Extended Data Fig. 2

a-b, Lineage assignment of a, E4.5 cells (N=175) and b, E5.5 cells (N=173). Shown are (top left) SC3 consensus plots representing the similarity between cells based on the averaging of clustering results from multiple combinations of clustering parameters. (Top right) Heatmap showing the RNA expression (log normalised counts) of the ten most informative gene markers for each cluster. (Bottom left) t-SNE representation of the RNA expression data coloured by the expression of Fgf4 and Pou5f1, known E4.5 and E5.5 epiblast markers50,51, respectively. (Bottom right) t-SNE representation of the RNA expression data coloured by the expression of Gata6 and Amn, known E4.5 primitive endoderm and E5.5 visceral endoderm markers52. c-d, Lineage assignment of c, E6.5 cells (N=977) and d, E7.5 cells (N=1,155). Left: UMAP projection of the atlas data set (stages E6.5 to E7.0 to assign E6.5 cells and E7.0 to E8.0 to assign E7.5 cells). In the top-left panel the cells are coloured by lineage assignment. In the bottom-left panel, the cells coloured in red are the nearest neighbors that were used to transfer labels to the scNMT-seq data set.

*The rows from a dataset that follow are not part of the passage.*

(** C5. However a client's requests, each of one or more arguments none of which
    is empty and together of less than 2^31 bytes, are cut into pieces, the server
    executes a prefix of them, in order and each once.  When the last piece has two
    bytes or more, or no byte is held back in the input buffer, it has executed them
    all and the connection is back in its initial state.  (An empty argument is
    excluded because it stalls the connection, [empty_argument_stalls].) *)
Theorem requests_execute_in_order chunks cmds id st :
  concat chunks = enc_cmds cmds -> Forall cmd_ok cmds -> Z.of_nat (length (enc_cmds cmds)) < 2 ^ 31 ->
  exists l1 l2 c', cmds = l1 ++ l2 /\
    feed t now (conn_new now id) chunks st = ('(out, st') ← run_cmds l1 st; Some (out, c', st')) /\
    (forall d, last chunks = Some d -> (2 <= length d)%nat -> input c' = []) /\
    (input c' = [] -> l2 = [] /\ argv c' = None /\ argnum c' = 0 /\ cmdbuffer c' = []).
Proof. apply feed_all. Qed.

(** ** Any input *)

(** What holds of a connection whatever the peer sends. *)
Record conn_wf (c : xRedisConnectorBase) : Prop := {
  wf_parsed : 0 <= parsed c <= Z.of_nat (length (cmdbuffer c));
  wf_idle : argnum c = 0 -> argv c = None /\ parsed c = 0;
  wf_busy : 0 < argnum c -> is_Some (argv c) /\ 0 < parsed c;
  wf_neg : argnum c < 0 -> argv c = None;
  wf_neg_parsed : argnum c < 0 -> 0 < parsed c
}.

Lemma length_loop_bound ptr i tmp j tmp' :
  length_loop ptr i tmp = Some (j, tmp') -> (i <= j < i + length ptr)%nat.
Proof.
  revert i tmp. induction ptr as [|b ptr IH]; intros i tmp; [done|]. cbn [length_loop length].
  case_decide; [intros [= <- <-]; lia|]. case_decide; [intros E%IH; lia|].
  destruct (i <? 11)%nat; [|done]. intros E%IH. lia.
Qed.

Lemma ParaseLength_bound ptr size r n :
  ptr <> [] -> ParaseLength ptr size = Some (r, n) ->
  (r = 0 \/ n <> 0 /\ 2 <= r <= Z.of_nat (length ptr)).
Proof.
  intros Hp. unfold ParaseLength. destruct (find_first _ _); [|intros [= <- <-]; by left].
  destruct (length_loop _ _ _) as [[i tmp]|] eqn:El; [|done]. cbn [mbind option_bind].
  apply length_loop_bound in El. destruct (bool_decide _); [|done].
  destruct (Z.eqb_spec 0 (i32 (st_value (strtoll tmp)))); intros [= <- <-]; [by left|right].
  rewrite length_drop in El. destruct ptr; [done|]. cbn [length] in *. lia.
Qed.

Lemma ParaseData_bound c ptr size p c' :
  ParaseData c ptr size = Some (p, c') -> size = Z.of_nat (length ptr) ->
  (p = 0 /\ c' = c) \/
  (2 <= p <= size /\ exists a l, argv c = Some l /\
     c' = MkConn (Some (l ++ [a])) (argnum c - 1) (parsed c) (cmdbuffer c) (activetime c) (sid c) (input c)).
Proof.
  intros E ->. unfold ParaseData in E. destruct ptr as [|b ptr]; [cbn in E; injection E as <- <-; by left|].
  destruct (negb _); [injection E as <- <-; by left|].
  destruct (ParaseLength _ _) as [[r n]|] eqn:El; [|done]. cbn [mbind option_bind] in E.
  apply ParaseLength_bound in El; [|done].
  destruct (Z.eqb_spec r 0); [injection E as <- <-; by left|].
  destruct (INT_MAX <? n + 2); [done|]. destruct (Z.ltb_spec (Z.of_nat (length (b :: ptr)) - r) (n + 2)).
  { injection E as <- <-. by left. }
  destruct (Z.ltb_spec n 0); [done|]. unfold push_arg in E.
  destruct (argv c) as [l|]; [|done]. cbn [mbind option_bind] in E. injection E as <- <-.
  right. split; [lia|]. by eauto.
Qed.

In the right panels cells are coloured by the relative RNA expression of lineage marker genes. e, Left: Number of cells per lineage, using the maximally resolved cell types reported in4. Right: Number of cells per lineage after aggregation of cell types belonging to the same germ layer or extraembryonic tissue type, as used in this study.